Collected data
Lemma next_loop_ok s fuel word bits lo :
  sel_wf s → 0 ≤ word < nwords s → is_u64 bits → word * 64 ≤ lo < word * 64 + 64 →
  (∀ i, 0 ≤ i < 64 →
     Z.testbit bits i = selected s (word * 64 + i) && (lo <=? word * 64 + i)) →
  nwords s - word ≤ Z.of_nat fuel →
  ∃ r, selection_next_loop fuel s word bits = Ok r ∧ next_result s lo r.
Proof.
  intros Hs. revert word bits lo.
  induction fuel as [|fuel IH]; intros word bits lo Hw Hb Hlo Hbits Hfuel; [lia|]. simpl.
  destruct (Z.eqb_spec bits 0) as [->|Hne]; simpl.
  - assert (Hnone : ∀ row, lo ≤ row < word * 64 + 64 → selected s row = false).
    { intros row Hrow. specialize (Hbits (row - word * 64) ltac:(lia)).
      rewrite Z.bits_0 in Hbits. replace (word * 64 + (row - word * 64)) with row in Hbits by lia.
      destruct (Z.leb_spec lo row); [|lia]. rewrite andb_true_r in Hbits. done. }
    destruct (Z.leb_spec (nwords s) (word + 1)).
    + eexists; split; [done|]. left. split; [done|]. intros row Hrow. apply Hnone.
      pose proof (wf_nwords s Hs). zlia.
    + rewrite word_read by (done || lia). simpl.
      destruct (IH (word + 1) (zget 0 (words s) (word + 1)) ((word + 1) * 64))
        as (r & -> & Hres); try lia.
      * apply word_u64; [done|lia].
      * intros i Hi. rewrite selected_at by done.
        destruct (Z.leb_spec ((word + 1) * 64) ((word + 1) * 64 + i)); [|lia].
        by rewrite andb_true_r.
      * exists r. split; [done|].
        destruct Hres as [[-> Hr]|(Hr1 & Hr2 & Hr3)]; [left|right]; split_and!; try done; try lia.
        -- intros row Hrow. destruct (Z.lt_ge_cases row (word * 64 + 64)); [apply Hnone|apply Hr]; lia.
        -- intros row Hrow. destruct (Z.lt_ge_cases row (word * 64 + 64)); [apply Hnone|apply Hr3]; lia.
  - destruct (rightmost_spec bits Hb Hne) as (Hpos & Hset & Hlow).
    set (p := pg_rightmost_one_pos64 bits) in *.
    rewrite Hbits in Hset by done. apply andb_true_iff in Hset as [Hset Hge%Z.leb_le].
    assert (Hnone : ∀ row, lo ≤ row < word * 64 + p → selected s row = false).
    { intros row Hrow. specialize (Hbits (row - word * 64) ltac:(lia)).
      rewrite Hlow in Hbits by lia.
      replace (word * 64 + (row - word * 64)) with row in Hbits by lia.
      destruct (Z.leb_spec lo row); [|lia]. rewrite andb_true_r in Hbits. done. }
    eexists; split; [done|]. destruct (Z.ltb_spec (word * 64 + p) (nrows s)); [right|left];
      split_and!; try done; try lia. intros row Hrow. apply Hnone. lia.
Qed.

Lemma next_ok s previous :
  sel_wf s → -1 ≤ previous →
  ∃ r, pg_batch_selection_next s previous = Ok r ∧ next_result s (previous + 1) r.
Proof.
  intros Hs Hp. unfold pg_batch_selection_next.
  destruct (Z.leb_spec (nrows s) (previous + 1)).
  { eexists; split; [done|]. left. split; [done|]. lia. }
  destruct (row_word s (previous + 1) Hs ltac:(lia)) as [Hword Hbit].
  rewrite word_read, bind_Ok by done. cbv beta zeta.
  apply next_loop_ok; try done.
  - auto using word_u64 with words.
  - zlia.
  - intros i Hi. rewrite Z.land_spec, testbit_shl64, testbit_UINT64_MAX, selected_at by lia.
    destruct (Z.leb_spec 0 i), (Z.ltb_spec i 64); try lia. simpl. f_equal.
    destruct (Z.leb_spec 0 (i - (previous + 1) mod 64)), (Z.ltb_spec (i - (previous + 1) mod 64) 64),
      (Z.leb_spec (previous + 1) ((previous + 1) / 64 * 64 + i)); try done; zlia.
  - lia.
Qed.

(** The selected rows after a row, and the step that visits the first one. *)
Definition rows_after (s : PgBatchSelection) (previous : Z) : list Z :=
  filter (λ row, selected s row = true) (seqZ (previous + 1) (nrows s - previous - 1)).

Lemma rows_after_all s : rows_after s (-1) = selected_rows s.
Proof. unfold rows_after, selected_rows. by replace (nrows s - -1 - 1) with (nrows s) by lia. Qed.

Lemma next_rows s previous :
  sel_wf s → -1 ≤ previous →
  ∃ r, pg_batch_selection_next s previous = Ok r ∧
    ((r = -1 ∧ rows_after s previous = []) ∨ (previous < r < nrows s ∧ rows_after s previous = r :: rows_after s r)).
Proof.
  intros Hs Hp. destruct (next_ok s previous Hs Hp) as (r & -> & Hr). exists r. split; [done|].
  destruct Hr as [[-> Hnone]|(Hrange & Hset & Hnone)]; [left|right]; (split; [done || lia|]).
  - apply list_filter_nil, Forall_forall. intros row Hrow%elem_of_seqZ. rewrite Hnone by lia. done.
  - unfold rows_after. replace (nrows s - previous - 1) with ((r - previous - 1) + (1 + (nrows s - r - 1))) by lia.
    rewrite seqZ_app, (seqZ_app _ 1) by lia. rewrite !filter_app.
    rewrite (list_filter_nil _ (seqZ (previous + 1) _)).
    + replace (previous + 1 + (r - previous - 1)) with r by lia.
      change (seqZ r 1) with [r]. rewrite filter_cons_True by done. done.
    + apply Forall_forall. intros row Hrow%elem_of_seqZ. rewrite Hnone by lia. done.
Qed.
End facts.

Section theorems.
Context `{PgCore}.

(** C32. Visiting a selection with [pg_batch_selection_next], from [previous]
    until it answers -1, yields exactly the selected rows after [previous]
    in ascending order; in particular the visit ends. *)
Theorem selection_iterate_spec s previous :
  sel_wf s → -1 ≤ previous →
  selection_iterate (S (Z.to_nat (nrows s - previous - 1))) s previous =
    Ok (filter (λ row, selected s row = true)
          (seqZ (previous + 1) (nrows s - previous - 1))).
Proof.
  intros Hs. remember (S (Z.to_nat (nrows s - previous - 1))) as fuel eqn:Ef.
  assert (Hfuel : (Z.to_nat (nrows s - previous - 1) < fuel)%nat) by lia. clear Ef.
  revert previous Hfuel. induction fuel as [|fuel IH]; intros previous Hfuel Hp; [lia|].
  cbn [selection_iterate]. destruct (next_rows s previous Hs Hp) as (r & -> & Hr). rewrite bind_Ok.
  unfold rows_after in Hr. destruct Hr as [[-> ->]|(Hrange & ->)]; [done|].
  destruct (Z.ltb_spec r 0); [lia|]. by rewrite IH by lia.
Qed.

Lemma selected_rows_extend s n :
  sel_wf s → sel_clean s → nrows s ≤ n ≤ nwords s * 64 →
  filter (λ row, selected s row = true) (seqZ 0 n) = selected_rows s.
Proof.
  intros Hs Hc Hn. unfold selected_rows. pose proof (wf_nrows s Hs).
  replace n with (nrows s + (n - nrows s)) by lia.
  rewrite seqZ_app, filter_app by lia.
  rewrite (list_filter_nil _ (seqZ (0 + nrows s) _)); [by rewrite app_nil_r|].
  apply Forall_forall. intros row Hrow%elem_of_seqZ. rewrite Hc by lia. done.
Qed.

Lemma rows_below_word s word :
  sel_wf s → 0 ≤ word < nwords s →
  filter (λ row, selected s row = true) (seqZ 0 ((word + 1) * 64)) =
  filter (λ row, selected s row = true) (seqZ 0 (word * 64)) ++
    ((λ b, word * 64 + b) <$> bits_of (zget 0 (words s) word)).
Proof.
  intros Hs Hw. replace ((word + 1) * 64) with (word * 64 + 64) by lia.
  rewrite seqZ_app, filter_app, Z.add_0_l, selected_chunk by (done || lia). done.
Qed.

(** [pg_batch_selection_count] is the number of selected rows of a
    well-formed selection whose bits beyond the last row are clear. *)
Lemma selection_count_ok s :
  sel_wf s → sel_clean s →
  pg_batch_selection_count s = Ok (zlength (selected_rows s)).
Proof.
  intros Hs Hc. unfold pg_batch_selection_count.
  pose proof (wf_nrows s Hs). pose proof (wf_nwords s Hs).
  rewrite <- (selected_rows_extend s (nwords s * 64)) by (done || zlia).
  destruct (Z.eqb_spec (nwords s) 1) as [E|E].
  - rewrite word_read, bind_Ok by (done || lia).
    rewrite popcount_spec by (apply word_u64; [done|lia]).
    rewrite E. change (1 * 64) with ((0 + 1) * 64).
    rewrite rows_below_word by (done || lia). simpl.
    by rewrite length_fmap.
  - destruct (for_inv (λ word result, result =
        zlength (filter (λ row, selected s row = true) (seqZ 0 (word * 64))))
      (λ word result, w ← aref (words s) word; Ok (result + pg_popcount64 w))
      (nwords s) 0) as (c & -> & ->); [zlia|done| |done].
    intros word result Hw ->. rewrite word_read, bind_Ok by done.
    eexists; split; [done|]. rewrite rows_below_word, length_app, length_fmap by done.
    rewrite popcount_spec by by apply word_u64. lia.
Qed.

Lemma contains_selected_rows s row :
  row ∈ selected_rows s ↔ 0 ≤ row < nrows s ∧ selected s row = true.
Proof. unfold selected_rows. rewrite list_elem_of_filter, elem_of_seqZ. intuition lia. Qed.

(** Intersecting keeps the shape of the selection and leaves exactly the
    rows selected in both: a cleared row is never restored. *)
Theorem selection_intersect_spec s other :
  sel_wf s → sel_wf other → nrows s = nrows other →
  ∃ s', pg_batch_selection_intersect s other = Ok s' ∧ sel_wf s' ∧
    nrows s' = nrows s ∧
    ∀ row, 0 ≤ row < nwords s * 64 →
      selected s' row = selected s row && selected other row.
Proof.
  intros Hs Ho Hn. unfold pg_batch_selection_intersect.
  assert (Hnw : nwords s = nwords other) by (rewrite (wf_nwords s Hs), (wf_nwords other Ho); congruence).
  rewrite (proj2 (Z.eqb_eq _ _) Hn), (proj2 (Z.eqb_eq _ _) Hnw). simpl.
  pose proof (wf_nrows s Hs). pose proof (wf_nwords s Hs).
  destruct (for_inv (λ word t, sel_wf t ∧ nrows t = nrows s ∧ ∀ row, 0 ≤ row < nwords s * 64 →
      selected t row = selected s row && (selected other row || (word * 64 <=? row)))
    (λ word s, w ← aref (words s) word; v ← aref (words other) word;
               store_word s word (Z.land w v)) (nwords s) s)
    as (s' & -> & Hs' & Hn' & Hsel); [zlia| | |].
  - split_and!; [done|done|]. intros row Hrow.
    destruct (Z.leb_spec (0 * 64) row); [|lia]. by rewrite orb_true_r, andb_true_r.
  - intros word t Hw (Ht & Htn & Hsel).
    assert (nwords t = nwords s) by (rewrite (wf_nwords t Ht), Htn; done).
    rewrite (word_read t), bind_Ok, word_read, bind_Ok, store_word_ok by (done || lia).
    eexists; split; [done|]. split_and!; [|done|].
    + apply with_word_wf; [done|]. apply is_u64_land; apply word_u64; (done || lia).
    + intros row Hrow. rewrite selected_with_word by (done || lia). case_decide as E.
      * rewrite Z.land_spec. specialize (Hsel row Hrow). unfold selected in *.
        rewrite <- E in *. rewrite Hsel.
        destruct (Z.leb_spec (word * 64) row), (Z.leb_spec ((word + 1) * 64) row); try zlia.
        rewrite orb_true_r, orb_false_r, andb_true_r. done.
      * rewrite Hsel by done. f_equal. f_equal.
        destruct (Z.leb_spec (word * 64) row), (Z.leb_spec ((word + 1) * 64) row); try done; zlia.
  - exists s'. split_and!; [done|done|done|]. intros row Hrow. rewrite Hsel by done.
    destruct (Z.leb_spec (nwords s * 64) row); [lia|]. by rewrite orb_false_r.
Qed.

Lemma has_rows_ok s :
  sel_wf s →
  pg_batch_has_rows s = Ok (existsb (λ word, negb (zget 0 (words s) word =? 0)) (seqZ 0 (nwords s))).
Proof.
  intros Hs. unfold pg_batch_has_rows. pose proof (wf_nrows s Hs). pose proof (wf_nwords s Hs).
  destruct (Z.eqb_spec (nwords s) 1) as [E|E].
  - rewrite word_read, bind_Ok, E by (done || lia). simpl. by rewrite orb_false_r.
  - rewrite (search_ok _ (λ word, negb (zget 0 (words s) word =? 0))).
    + by rewrite Z2Nat.id by zlia.
    + intros j Hj. rewrite word_read; [done|done|zlia].
Qed.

■ EXERCISE OBJECTIVE
Read through the entries above, and wherever a line holds the string "induction", copy it.

■ YOUR SOLUTION
  induction fuel as [|fuel IH]; intros word bits lo Hw Hb Hlo Hbits Hfuel; [lia|]. simpl.
  revert previous Hfuel. induction fuel as [|fuel IH]; intros previous Hfuel Hp; [lia|].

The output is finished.